You have to remember that this passage is in the Sermon on the Mount, a sermon that was preached to Jewish disciples about the kingdom of heaven, a literal, visible kingdom on this earth in which the Jews will be the ruling nation and over which Jesus will be the King. So, the reference to “ye” is a reference to Israel.
1. Why are they the salt of the earth?
They are the salt of the earth because of God’s covenants of salt with them.
Lev. 2:13 records God’s covenant of salt for sacrifices.
Num 18:19 records God’s covenant of salt for the Aaronic priesthood.
2 Chr 13:5 records God’s covenant of salt for the Davidic kingdom.
These are perpetual covenants that go through the millennial reign of Jesus.
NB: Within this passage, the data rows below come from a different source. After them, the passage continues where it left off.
Fixpoint deallocate_loop (n : nat) (sector_idx : Z) (d : list Z) : M fs unit :=
  match n with
  | O => ret tt
  | S n =>
      match determine_level sector_idx with
      | DIRECT => free_map_release (direct d sector_idx) 1
      | SINGLY_INDIRECT =>
          block_ptr ← read_ptr (singly_indirect d) (sector_idx - DIRECT_SIZE);
          free_map_release block_ptr 1
      | DOUBLY_INDIRECT =>
          let doubly_sector_idx := sector_idx - DIRECT_SIZE - INDIRECT_SIZE in
          let singly_sector_idx := doubly_sector_idx / INDIRECT_SIZE in
          let doubly_sector_idx := doubly_sector_idx mod INDIRECT_SIZE in
          block_ptr ← read_ptr (doubly_indirect d) singly_sector_idx;
          block_ptr ← read_ptr block_ptr doubly_sector_idx;
          free_map_release block_ptr 1;;
          if bool_decide (doubly_sector_idx = INDIRECT_SIZE - 1) then
            block_ptr ← read_ptr (doubly_indirect d) singly_sector_idx;
            free_map_release block_ptr 1
          else ret tt
      end;;
      deallocate_loop n (sector_idx + 1) d
  end.

Definition inode_deallocate (d : list Z) : M fs unit :=
  deallocate_loop (Z.to_nat (bytes_to_sectors (length_ d))) 0 d.

(** [while (size > 0)] of [inode_write_at]. *)
Fixpoint write_loop (fuel : nat) (i : Z) (buffer : list Z) (size offset bytes_written : Z) : M fs Z :=
  match fuel with
  | O => fail OutOfFuel
  | S fuel =>
      if bool_decide (0 < size) then
        sector_idx ← byte_to_sector i offset;
        len ← inode_length i;
        let chunk_size := chunk len size offset in
        if bool_decide (chunk_size ≤ 0) then ret bytes_written
        else
          cache_write sector_idx (take (Z.to_nat chunk_size) (drop (Z.to_nat bytes_written) buffer))
            (Z.rem offset BLOCK_SECTOR_SIZE);;
          write_loop fuel i buffer (size - chunk_size) (s32 (offset + chunk_size)) (bytes_written + chunk_size)
      else ret bytes_written
  end.

(** The inode that is extended is a copy, which is freed. *)
Definition inode_write_at_with (i : Z) (buffer : list Z) (size offset : Z) : M fs Z :=
  n ← get_inode i;
  if bool_decide (deny_write_cnt n ≠ 0) then ret 0
  else
    let necessary_offset := u32 (offset + size) in
    last ← byte_to_sector i (s32 necessary_offset);
    ok ← (if bool_decide (last = NO_SECTOR) then
            d ← read_inode_disk i;
            '(ok, _) ← inode_extend d necessary_offset;
            ret ok
          else ret true);
    if ok : bool then write_loop (S (Z.to_nat size)) i buffer size offset 0 else ret 0.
In Eze 43:24, Levitical priests will still be sacrificing during the millennium.
2. How did they lose their savor?
We were told by a Christian chemist, Dr. Morvant, that Jewish women used salt on meats and vegetables to preserve them since they had no refrigeration. Salt (NaCL) has ways of stopping bacteria and fungus by dehydrating meats and vegetables. The women would use the salt over and over because it was an expensive commodity.
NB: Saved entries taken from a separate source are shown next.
Lemma transferred_nil s d buffer n offset : transferred s d buffer n offset 0 s.
Proof. split; [by destruct s|done|lia|done]. Qed.

(** One chunk written, then the rest. *)
Lemma transferred_step s s1 s2 i d buffer n offset size c old :
  small_file s i d → 0 ≤ offset → 0 < size → offset + size ≤ length_ d → length old = 512%nat → 0 ≤ n →
  n + size ≤ Z.of_nat (length buffer) → c = size `min` (512 - offset mod 512) →
  writes s (λ m, if bool_decide (m = direct d (offset / 512))
                 then splice (offset mod 512) (take (Z.to_nat c) (drop (Z.to_nat n) buffer)) old else fview s m) s1 →
  transferred s1 d buffer (n + c) (offset + c) (size - c) s2 →
  transferred s d buffer n offset size s2.
Proof.
  intros Hd Ho Hs Hl Hold Hn Hbuf Hc [R1 V1 Z1] [R2 Z2 B2 F2].
  destruct (chunk_step offset size c Ho Hs Hc) as (_ & _ & Hp).
  pose proof (Z.mod_pos_bound offset 512 ltac:(lia)). pose proof (Z.div_mod offset 512 ltac:(lia)).
  split; [by rewrite R2, R1|congruence| |].
  - intros p Hr. destruct (decide (p < offset + c)) as [Hpc|Hpc].
    + destruct (Hp p ltac:(lia)) as [E1 E2]. unfold file_byte. rewrite E1, E2, F2.
      * rewrite V1, bool_decide_true by done. rewrite Z2Nat.inj_add by lia.
        rewrite splice_lookup_mid; [|lia|lia|rewrite length_take, length_drop; lia].
        rewrite take_drop_lookup by lia. f_equal. lia.
      * intros q Hq E. pose proof (Z.div_mod q 512 ltac:(lia)). pose proof (Z.mod_pos_bound q 512 ltac:(lia)).
        apply (sf_inj s i d Hd) in E; [|apply Z.div_pos; lia|lia|apply Z.div_pos; lia|lia]. lia.
    + rewrite B2 by lia. f_equal. lia.
  - intros m Hm. rewrite F2 by (intros p Hr; apply Hm; lia). rewrite V1. rewrite bool_decide_false; [done|].
    intros ->. apply (Hm offset); [lia|done].
Qed.

Lemma write_loop_spec fuel s k i d buffer size offset n Q :
  small_file s i d → fs_ready s k → 3 * touched offset size ≤ k →
  0 ≤ offset → 0 ≤ size → offset + size ≤ length_ d → size < Z.of_nat fuel → 0 ≤ n → n + size ≤ Z.of_nat (length buffer) →
  (∀ s', transferred s d buffer n offset size s' → small_file s' i d → fs_ready s' (k - 3 * touched offset size) → Q (n + size) s') →
  wp (write_loop fuel i buffer size offset n) s Q.
Proof.
  revert s k size offset n Q. induction fuel as [|fuel IH]; intros s k size offset n Q Hd Hf Hk Ho Hs Hl Hfu Hn Hbuf HQ; [lia|].
  simpl write_loop. pose proof (sf_len s i d Hd). unfold DIRECT_SIZE in *. case_bool_decide as H0.
  2: { assert (size = 0) as -> by lia. wp_step. rewrite Z.add_0_r in HQ. apply HQ; [apply transferred_nil|done|].
       unfold touched. by rewrite bool_decide_true, Z.sub_0_r. }
  destruct (chunk_inside (length_ d) size offset) as [Ec Hc]; [lia..|].
  destruct (chunk_step offset size (chunk (length_ d) size offset)) as (Ht0 & Ht & Hp); [lia..|].
  set (c := chunk (length_ d) size offset) in *. pose proof (Z.mod_pos_bound offset 512 ltac:(lia)).
  wp_step. eapply byte_to_sector_spec; [done|done|lia|lia|]. intros s1 R1 F1. rewrite bool_decide_false by lia.
  wp_step. eapply inode_length_spec; [by eapply small_file_reads|done|lia|]. intros s2 R2 F2. fold c.
  rewrite bool_decide_false by lia. wp_step. assert (reads s s2) as R by by trans s1.
  pose proof (Z.mul_div_le offset 512 ltac:(lia)). pose proof (Z.div_pos offset 512 ltac:(lia) ltac:(lia)).
  rewrite Z.rem_mod_nonneg by (unfold BLOCK_SECTOR_SIZE; lia). unfold BLOCK_SECTOR_SIZE.
  eapply cache_write_spec; [exact F2|lia| |lia|rewrite length_take, length_drop; lia|].
  { rewrite (rd_size _ _ R). by apply (sf_sectors s i d Hd); [|lia]. }
  intros s3 old Hold W3 F3. rewrite s32_small by word_lia.
  assert (writes s (λ m, if bool_decide (m = direct d (offset / 512))
    then splice (offset mod 512) (take (Z.to_nat c) (drop (Z.to_nat n) buffer)) old else fview s m) s3) as W.
  { destruct (reads_writes _ _ _ _ R W3) as [? V ?]. split; [done| |done]. intros m. rewrite V. by rewrite (rd_view _ _ R). }
  eapply (IH s3 (k - 1 - 1 - 1)); [by eapply (small_file_writes s s3 i d (offset / 512)); [lia|lia|..]|done|lia|lia|lia|lia|lia|lia|lia|].
  intros s4 T4 D4 F4. replace (n + c + (size - c)) with (n + size) by lia.
  apply HQ; [by eapply (transferred_step s s3 s4 i d buffer n offset size c old)|done|eapply fs_ready_le; [exact F4|lia]].
Qed.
In the dehydrating process, the salt would take on impurities, chemicals like calcium and potassium, from the meats and vegetables. The result was that the salt would lose its ability to “preserve” because its chemical composition would change with the addition of other chemicals. And the way the women could tell that the salt was not “good” anymore is that it tasted different – it was unsavory.
The compound that was formed from the mixture of pure table salt with these other chemicals was still salt but it had lost its savor. It was good for nothing. It wasn’t good for the land, although there are some salts that are good for the land; they are used to stabilize the soil. And it wasn’t good for the dunghill (the dump, 1 Sam 2:8; Ps 113:7), although certain salts like baking soda would actually hasten the decomposition of the waste. So, the salt was just cast out and trodden under foot like salt that would keep a path clear of grass or like we use salt to deice sidewalks.
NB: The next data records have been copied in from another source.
(** *** Concrete memories *)
Lemma mem_of_lookup p l i x : l !! i = Some x → mem_of p l !! (p + Z.of_nat i) = Some x.
Proof.
  revert p i. induction l as [|y l IH]; intros p i Hi; [done|]. destruct i as [|i]; cbn [mem_of].
  - injection Hi as ->. rewrite Z.add_0_r. apply lookup_insert_eq.
  - rewrite lookup_insert_ne by lia. replace (p + Z.of_nat (Datatypes.S i)) with (p + 1 + Z.of_nat i) by lia. by apply IH.
Qed.
Lemma mem_of_mapped p l (m : mem) : mapped (mem_of p l ∪ m) p (Z.of_nat (length l)).
Proof.
  intros a Ha. destruct (lookup_lt_is_Some_2 l (Z.to_nat (a - p))) as [x Hx]; [lia|]. apply elem_of_dom. exists x.
  apply lookup_union_Some_l. replace a with (p + Z.of_nat (Z.to_nat (a - p))) by lia. by apply mem_of_lookup.
Qed.
Lemma mem_of_below p l a : a < p ∨ p + Z.of_nat (length l) ≤ a → mem_of p l !! a = None.
Proof.
  revert p. induction l as [|y l IH]; intros p Ha; [done|]. cbn [mem_of length] in *. rewrite lookup_insert_ne by lia.
  apply IH. lia.
Qed.

Lemma mem_of_bytes p l (m : mem) : bytes_at (mem_of p l ∪ m) p l.
Proof.
  assert (∀ k, (∀ i x, k !! i = Some x → (mem_of p l ∪ m) !! (p + Z.of_nat i) = Some x) → bytes_at (mem_of p l ∪ m) p k) as H.
  { generalize (mem_of p l ∪ m) as m'. intros m' k. revert p. induction k as [|x k IH]; intros p Hk; [done|]. split.
    - rewrite <- (Hk O x eq_refl). f_equal. lia.
    - apply IH. intros i y Hy. rewrite <- (Hk (Datatypes.S i) y Hy). f_equal. lia. }
  apply H. intros i x Hi. by apply lookup_union_Some_l, mem_of_lookup.
Qed.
The picture then shows us that when the Jews picked up impurities in their covenants of salt, they lost their savor. For instance, instead of sacrificing to the Lord God according to their covenant of salt, they sacrificed to idols (Ps 106:36-38). Instead of following priests in Aaron’s line according to their covenant of salt, they followed other priests (1 Ki 12:28-31). Instead of being under a king from David’s line according to their covenant of salt, they put themselves under tribute to a foreign king (i.e. Jn 19:15).
Thus, they lost the savor of their salt and were good for nothing (Jer 13:10). They were cast out of the land by Nebuchadnezzar (1 Ki 9:6-7, Neh 1:9) and by Titus in 70 AD and those that are not saved will be cast out into hell (Matt 8:12). They were trodden under foot in Lam 1:15 and will be trodden under foot again in the Tribulation (Dan 8:13).
3. Why do they receive such treatment?
They get cast out and trodden under foot because they cast Jesus out of Jerusalem (Matt 21:39) and trod him under foot by rejecting him (Heb 10:29). They violated their covenants of salt. Jesus was their high priest who offered himself as their sacrifice. And he was their king in the line of David.
It is amazing how a passage clears up as soon as it is studied according to its place in the right divisions of God’s word (2 Tim 2:15).